As for the floor, you can get an extension to put on the floor drain, then use the self leveling floor cement. I believe you said you were going to use the floor drain as the drain for the sink, so anything on the floor won't be able to drain into it anyway. I am assuming that the drain will be under the cabinet.

Using the small floor tile will cover any imperfections much easier than larger tiles. I have used the floor leveler on many jobs over the years without any issues. Add the acrylic additives to make it harder and have better adhesion.

Don't overthink it, just adapt to what you have. This is a simple job with a simple solution.
 
   / Concrete Floor Leveling Question
  • Thread Starter
#8  
If the wood "finish" is going across behind the sink/vanity, cut out the drywall from stud to stud and put a piece of 1/2" plywood in its place. Then just cover over it with the 3/4" t&g. That way there is backing for the faucet mount.

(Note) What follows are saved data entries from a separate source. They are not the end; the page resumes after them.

Lemma upsert_consistent m c :
  consistent c -> dated m -> m_made m = cl_made c ->
  consistent (setMessages (fun prev => upsertMessage (cl_made c) prev m) c).
Proof.
  intros Hc Hd Hm. apply setMessages_consistent; [done|apply upsert_good; [apply Hc|done]|].
  apply upsert_made. by left.
Qed.

(** A draft has the time of the one before, or the clock's. *)
Lemma draft_consistent clientId updater c :
  consistent c -> (forall m, m_made (updater m) = cl_made c) ->
  (forall m, m_created_at (updater (Some m)) = m_created_at m) -> dated (updater None) ->
  consistent (setMessages (fun prev => upsertDraftMessage (cl_made c) prev clientId updater) c).
Proof.
  intros Hc Hm Ht Hn. apply setMessages_consistent; [done| |by apply draft_made].
  apply draft_good; [apply Hc|]. intros [m|] Hin; [|done]. unfold dated. rewrite Ht.
  destruct (co_rows _ Hc) as [[_ Hd] _]. rewrite Forall_forall in Hd. by apply Hd, Hin.
Qed.

Lemma step_consistent op c : consistent c -> valid op c -> consistent (step op c).
Proof.
  intros Hc Hv. pose proof (co_rows _ Hc) as [Hr _]. pose proof (consistent_upto _ Hc) as Hu.
  destruct op; simpl in *.
  - destruct Hv. by apply open_thread_consistent.
  - unfold mergeLatestBootstrap. destruct (mergeLatestBootstrapState _ _ _ _ _ _ _ _) as [ms page'] eqn:E.
    replace ms with (mergeLatestBootstrapState (cl_made c) now (cl_messages c) (cl_page c)
      (received_page (cl_made c) page) agent (cl_protected c) (cl_removed c)).1 by by rewrite E.
    destruct Hv. apply merged_consistent; try done; simpl; auto with thread.
  - unfold applyAgentState.
    match goal with |- consistent (publish (?x).1 c) => set (ms := x) end.
    change (consistent (set_page (cl_page c) (publish ms.1 c))).
    apply merged_consistent; try done; simpl; auto with thread.
  - by apply inventory_consistent.
  - by apply batch_consistent.
  - by apply older_consistent.
  - unfold history_reset. case_match; [done|]. destruct Hv.
    apply merged_consistent; simpl; auto with thread.
  - by apply upsert_consistent.
  - apply setMessages_consistent; [done|by apply filter_good, Hc|apply filter_made].
  - destruct Hv as [Hd Hid]. apply setMessages_consistent; [done| |].
    + apply reconcile_good; [done| |].
      * intros m Hm. apply fmap_Some in Hm as (x & E & ->). exact (Hd x E).
      * intros Hm. apply Hid. destruct nextMessage; [discriminate Hm|reflexivity].
    + apply reconcile_made. intros m Hm. apply fmap_Some in Hm as (x & E & ->). reflexivity.
  - by apply upsert_consistent.
  - by apply stream_message_consistent.
  - by apply draft_consistent.
  - by apply draft_consistent.
  - by apply draft_consistent.
  - destruct message; [by apply stream_message_consistent|by apply upsert_consistent].
  - by apply draft_consistent.
  - by apply draft_consistent.
  - destruct message; [by apply stream_message_consistent|by apply upsert_consistent].
  - apply setMessages_consistent; [done|by apply finalize_good, Hc|apply finalize_made].
Qed.

Lemma run_consistent ops c : consistent c -> valid_run ops c -> consistent (run ops c).
Proof.
  revert c. induction ops as [|op ops IH]; intros c Hc; [done|]. intros [Hv Hvs].
  apply IH; [by apply step_consistent|done].
Qed.

(** ** Saved rows *)

Lemma reconcile_keeps made l cur messageId clientId next m :
  m ∈ l -> m_client_id m <> cur -> (forall n, next = Some n -> m_client_id m <> m_client_id n) ->
  m ∈ reconcileMessagePersistence made l cur messageId clientId next.
Proof.
  intros Hm Hc Hn. unfold reconcileMessagePersistence, getMessageIdentity. destruct next as [next|].
  - rewrite sort_elem. apply elem_of_app. left. apply elem_List_filter. split; [|done].
    rewrite !bool_decide_true; [done|by apply Hn|done].
  - rewrite sort_elem. apply list_elem_of_fmap. exists m. by rewrite bool_decide_true.
Qed.

Lemma finalize_keeps made l turn status m :
  m ∈ l -> isAgentSyntheticMessage m = false -> m ∈ finalizeTurnMessages made l turn status.
Proof.
  intros Hm Hs. apply list_elem_of_bind. exists m. split; [|done]. rewrite Hs, orb_true_r. set_solver.
Qed.

Lemma canonical_stream made l next m :
  rows_ok l -> m ∈ l -> isCanonicalMessage m = true -> m ∈ insertStreamMessage made l next.
Proof.
  intros Hr Hm Hc. unfold insertStreamMessage. case_match eqn:E; [done|].
  apply upsert_keeps; [apply Hr|done|]. left. intros Eid.
  apply Bool.not_true_iff_false in E. apply E. apply existsb_exists. exists m.
  split; [by apply list_elem_of_In|]. by rewrite bool_decide_true.
Qed.

Lemma canonical_draft made l id updater m :
  rows_ok l -> m ∈ l -> isCanonicalMessage m = true ->
  (forall x, m_client_id (updater x) = id) -> m ∈ upsertDraftMessage made l id updater.
Proof.
  intros Hr Hm Hc Hid. unfold upsertDraftMessage.
  destruct (List.find _ l) as [x|] eqn:E.
  - apply find_some in E as [Hx Ex]. apply bool_decide_eq_true in Ex.
    destruct (isCanonicalMessage x) eqn:Ecx; [done|].
    apply upsert_keeps; [apply Hr|done|]. left. rewrite Hid, <-Ex. intros E.
    assert (m = x) as -> by (eapply NoDup_ids_inj; [apply Hr|done|by apply list_elem_of_In|done]).
    congruence.
  - apply upsert_keeps; [apply Hr|done|]. left. rewrite Hid. intros E'.
    eapply find_none in E; [|by apply list_elem_of_In]. by apply bool_decide_eq_false in E.
Qed.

We've not turned too much attention to the faucet yet but this is a good idea. A normal faucet will have those 'nuts' that fit on the under side to compress to the vanity top and hold the faucet. I've gone through the box. I've actually looked at and read the (worthless) instructions.... there are no nuts with this. I'm going to have to hard mount (so your idea is fantastic) a 3/4' 90 degree female fitting with 'ears' to secure it. This will then screw into that, very much like your tub spout fits into a fitting inside the wall, blind.
 
   / Concrete Floor Leveling Question #9  
A 3/4 slope across a room isn’t that bad. Just make it up with mortar and lay the tile.
 
   / Concrete Floor Leveling Question
  • Thread Starter
#10  
Not across the room, this slope happens within 12" of the wall. The floor is essentially flat then this floor drain is "counter sunk" into the concrete floor and this is where the fall is.

Rest of the floor might have some normal ups/downs but the location of the drain is sharp and sudden. Unfortunately, it's transition is where the cabinet feet are (on one side of the cabinet) so the OTHER side of the cabinet are fine.